Cholesterol crystals and associated components of atheromatous arterial plaques may embolise spontaneously, as a result of vascular instrumentation, or following other destabilisation of the organised thrombotic surface of a plaque.

The following six factors are required for the development of cholesterol embolisation syndrome:[1]
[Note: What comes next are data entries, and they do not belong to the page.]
(** A fetch that fails the validation is one call of the recorder. *)
Lemma skipped_fetch_run {Score} (env : Env) (title : string)
    (url : url_value) (score : Score) (w : World) :
  url_invalid url = true ->
  fetch_image env title url score w =
  let r := mk_record title url "invalid_or_missing_url" None in
  match next_append_raises w with
  | Some e =>
      (append_log (next_append_cut w (record_line r)) (note_recorder_call r w),
       Raises e)
  | None => (append_log (record_line r) (note_recorder_call r w), Returns None)
  end.
Proof.
  intros Hbad.
  assert (Hrun : fetch_image env title url score w =
                 bind (log_failure title url "invalid_or_missing_url" None)
                      (fun _ => ret None) w).
  { unfold fetch_image. destruct url as [|u]; [reflexivity|].
    simpl in Hbad; now rewrite Hbad. }
  rewrite Hrun; unfold bind, ret; rewrite log_failure_run; simpl.
  now destruct (next_append_raises w).
Qed.

(** C3, as the code has it: a row whose url is missing, empty or does not
    start with "http" makes exactly one call of the recorder, with the
    reason "invalid_or_missing_url"; no request is made and no slot is
    taken.  When the append succeeds the fetch returns no pair and the
    log has one more line; when the append raises, the exception leaves
    the fetch, and the log has what was written of the line. *)
Theorem invalid_url_is_skipped {Score} (env : Env) (title : string)
    (url : url_value) (score : Score) (w : World) :
  url_invalid url = true ->
  let w' := fst (fetch_image env title url score w) in
  let out := snd (fetch_image env title url score w) in
  let r := mk_record title url "invalid_or_missing_url" None in
  recorder_calls w' = (recorder_calls w ++ [r])%list
  /\ requests w' = requests w
  /\ acquisitions w' = acquisitions w
  /\ sem_value w' = sem_value w
  /\ files w' = files w
  /\ match next_append_raises w with
     | None =>
         out = Returns None /\ failure_log w' = failure_log w ++ record_line r
     | Some e =>
         out = Raises e
         /\ failure_log w' = failure_log w ++ next_append_cut w (record_line r)
     end.
Proof.
  intros Hbad; simpl.
  rewrite (skipped_fetch_run env title url score w Hbad); simpl.
  destruct (next_append_raises w); simpl; repeat split; reflexivity.
Qed.

Lemma invalid_url_is_skipped_witness :
  let w := empty_world 1 in
  let w' := fst (fetch_image ok_poster "t" (UrlStr "not-a-url") 7 w) in
  let out := snd (fetch_image ok_poster "t" (UrlStr "not-a-url") 7 w) in
  let r := mk_record "t" (UrlStr "not-a-url") "invalid_or_missing_url" None in
  recorder_calls w' = (recorder_calls w ++ [r])%list
  /\ requests w' = requests w
  /\ acquisitions w' = acquisitions w
  /\ sem_value w' = sem_value w
  /\ files w' = files w
  /\ out = Returns None /\ failure_log w' = failure_log w ++ record_line r.
Proof.
  exact (invalid_url_is_skipped ok_poster "t" (UrlStr "not-a-url") 7
           (empty_world 1) eq_refl).
Defined.

(** C3 as worded fails when the log cannot be opened: the row has no
    url, and the fetch ends with the exception instead of returning. *)
Lemma invalid_url_fetch_can_raise :
  url_invalid UrlNaN = true
  /\ snd (fetch_image ok_poster "t" UrlNaN 7 (log_fails 1 1)) = Raises os_error
  /\ snd (fetch_image ok_poster "t" UrlNaN 7 (log_fails 1 1)) <> Returns None.
Proof. repeat split; [vm_compute; discriminate]. Qed.

(** C4, as the code has it: a response whose status is not 200 never
    yields a pair and never touches a file; and when the append to the
    log succeeds, the fetch returns no pair after one call of the
    recorder, which adds the one line with the reason
    "http_status_<code>". *)
Theorem bad_status_is_logged {Score} (env : Env) (title u : string)
    (score : Score) (w : World) (status : Z) (body : read_result) :
  startswith u "http" = true ->
  env_get env = GetResponse status body ->
  status <> 200 ->
  (0 < sem_value w)%nat ->
  let w' := fst (fetch_image env title (UrlStr u) score w) in
  let out := snd (fetch_image env title (UrlStr u) score w) in
  let r := mk_record title (UrlStr u) ("http_status_" ++ str_of_int status)
                     None in
  files w' = files w
  /\ (forall entry, out <> Returns (Some entry))
  /\ requests w' = (requests w ++ [u])%list
  /\ (next_append_raises w = None ->
      out = Returns None
      /\ recorder_calls w' = (recorder_calls w ++ [r])%list
      /\ failure_log w' = failure_log w ++ record_line r).
Proof.
  intros Hurl Hget Hstatus Hfree; simpl.
  apply Z.eqb_neq in Hstatus.
  unfold next_append_raises. unfold_fetch.
  rewrite Hurl, Hget.
  destruct w as [f lg [|free] script rq aq rc]; simpl in *; [lia|].
  rewrite Hstatus; simpl.
  destruct script as [|[|e|n e] rest]; simpl;
    try (repeat split; intros; try reflexivity; congruence);
    destruct (exn_class_of e); simpl;
    destruct rest as [|[|e'|n' e'] rest']; simpl;
    repeat split; intros; try reflexivity; congruence.
Qed.

Lemma bad_status_is_logged_witness :
  let w := empty_world 1 in
  let w' := fst (fetch_image not_found "t" (UrlStr "http://x") 7 w) in
  let out := snd (fetch_image not_found "t" (UrlStr "http://x") 7 w) in
  let r := mk_record "t" (UrlStr "http://x") "http_status_404" None in
  files w' = files w
  /\ (forall entry, out <> Returns (Some entry))
  /\ requests w' = (requests w ++ ["http://x"])%list
  /\ (next_append_raises w = None ->
      out = Returns None
      /\ recorder_calls w' = (recorder_calls w ++ [r])%list
      /\ failure_log w' = failure_log w ++ record_line r).
Proof.
  apply (bad_status_is_logged not_found "t" "http://x" 7 (empty_world 1)
           404 (ReadOk [])); [reflexivity | reflexivity | discriminate |].
  simpl; lia.
Defined.

(** C4 as worded fails when the first append raises: the exception is
    caught by the second handler, the recorder is called again, and the
    line that reaches the log has the reason "unexpected_OSError". *)
Lemma bad_status_reason_can_differ :
  let run := fetch_image not_found "t" (UrlStr "http://x") 7 (log_fails 1 1) in
  snd run = Returns None
  /\ failure_log (fst run)
     = record_line (mk_record "t" (UrlStr "http://x") "unexpected_OSError"
                              (Some (exn_traceback os_error)))
  /\ failure_log (fst run)
     <> record_line (mk_record "t" (UrlStr "http://x") "http_status_404" None)
  /\ length (recorder_calls (fst run)) = 2%nat.
Proof.
  split; [reflexivity|]. split; [reflexivity|].
  split; [vm_compute; discriminate | reflexivity].
Qed.


(** The answers of the log a fetch has used up are the first ones, at
    most two of them. *)
Lemma fetch_image_script {Score} (env : Env) (title : string)
    (url : url_value) (score : Score) (w : World) :
  exists used,
    (used <= 2)%nat
    /\ log_script (fst (fetch_image env title url score w))
       = drop used (log_script w).
Proof.
  unfold_fetch. destruct w as [f lg sv script rq aq rc]; simpl.
  destruct url as [|u]; simpl; split_cases;
    first [ exists 0%nat; split; [lia | reflexivity]
          | exists 1%nat; split; [lia | reflexivity]
          | exists 2%nat; split; [lia | reflexivity] ].
Qed.

(** Nothing but the recorder makes a fetch raise: the exception is the
    one of the first append when the row fails the validation or the
    [try] raised, and the one of the second append when the first was
    made in the [try] and raised. *)
Lemma fetch_image_raises {Score} (env : Env) (title : string)
    (url : url_value) (score : Score) (w : World) (e : exn) :
  snd (fetch_image env title url score w) = Raises e ->
  exists a, In a (take 2 (log_script w)) /\ raised_of a = Some e.
Proof.
  unfold_fetch. destruct w as [f lg sv script rq aq rc]; simpl.
  destruct url as [|u]; simpl; split_cases;
    intros Hrun; inversion Hrun; subst;
    first [ eexists; split; [left; reflexivity | reflexivity]
          | eexists; split; [right; left; reflexivity | reflexivity] ].
Qed.



(** A fetch returns the pair of a row that downloads. *)
Lemma fetch_image_stores {Score} (env : Env) (title u : string)
    (score : Score) (content : bytes) (w : World) :
  startswith u "http" = true ->
  env_get env = GetResponse 200 (ReadOk content) ->
  env_write env = WriteOk ->
  (0 < sem_value w)%nat ->
  exists w',
    fetch_image env title (UrlStr u) score w
      = (w', Returns (Some (target_path title, score)))
    /\ files w' = <[target_path title := content]> (files w)
    /\ recorder_calls w' = recorder_calls w
    /\ failure_log w' = failure_log w.
Proof.
  intros Hurl Hget Hwrite Hfree. unfold target_path. unfold_fetch.
  rewrite Hurl, Hget, Hwrite.
  destruct w as [f lg [|free] script rq aq rc]; simpl in *; [lia|].
  eexists; repeat split.
Qed.

(** * Schedules *)

Section Schedule.

Context {A : Type}.

Lemma result_of_lookup (order : list nat) (rs : list A) (k i : nat) :
  NoDup order -> order !! k = Some i -> result_of i order rs = rs !! k.
Proof.
  revert rs k; induction order as [|j order IH]; intros rs k Hnd Hk.
  - discriminate Hk.
  - apply NoDup_cons in Hnd as [Hj Hnd].
    destruct rs as [|r rs]; [now destruct k|]. simpl.
    destruct k as [|k]; simpl in Hk.
    + inversion Hk; subst. now rewrite Nat.eqb_refl.
    + destruct (Nat.eqb_spec i j) as [->|_].
      * exfalso; apply Hj. apply list_elem_of_lookup; eauto.
      * exact (IH rs k Hnd Hk).
Qed.

Lemma result_of_Some (order : list nat) (rs : list A) (i : nat) (r : A) :
  result_of i order rs = Some r ->
  exists k, order !! k = Some i /\ rs !! k = Some r.
Proof.
  revert rs; induction order as [|j order IH]; intros [|x rs] H;
    try discriminate H.
  simpl in H. destruct (Nat.eqb_spec i j) as [->|_].
  - inversion H; subst. now exists 0%nat.
  - destruct (IH rs H) as (k & Hk & Hr). now exists (S k).
Qed.

Lemma schedule_NoDup (order : list nat) (n : nat) :
  Permutation order (seq 0 n) -> NoDup order.
Proof.
  intros Hp. rewrite Hp. apply NoDup_ListNoDup, List.seq_NoDup.
Qed.

Lemma schedule_position (order : list nat) (n i : nat) :
  Permutation order (seq 0 n) -> (i < n)%nat ->
  exists k, order !! k = Some i.
Proof.
  intros Hp Hi. apply list_elem_of_lookup. rewrite Hp.
  apply list_elem_of_In, in_seq. lia.
Qed.

Lemma schedule_in_range (order : list nat) (n k i : nat) :
  Permutation order (seq 0 n) -> order !! k = Some i -> (i < n)%nat.
Proof.
  intros Hp Hk.
  assert (Hin : i ∈ order) by (apply list_elem_of_lookup; eauto).
  rewrite Hp in Hin. apply list_elem_of_In, in_seq in Hin. lia.
Qed.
  • Plaque in a proximal, large-calibre artery (such as the internal carotid artery, the iliac arteries, or the aorta).
  • Plaque rupture - which may be spontaneous, traumatic, or iatrogenic.
  • Embolisation of plaque debris (containing cholesterol crystals, platelets, fibrin, and calcified detritus).
  • Lodging of the emboli in small-to-medium arteries, leading to mechanical occlusion.
  • Foreign-body inflammatory response to cholesterol emboli.
  • End-organ damage due to mechanical plugging and inflammation.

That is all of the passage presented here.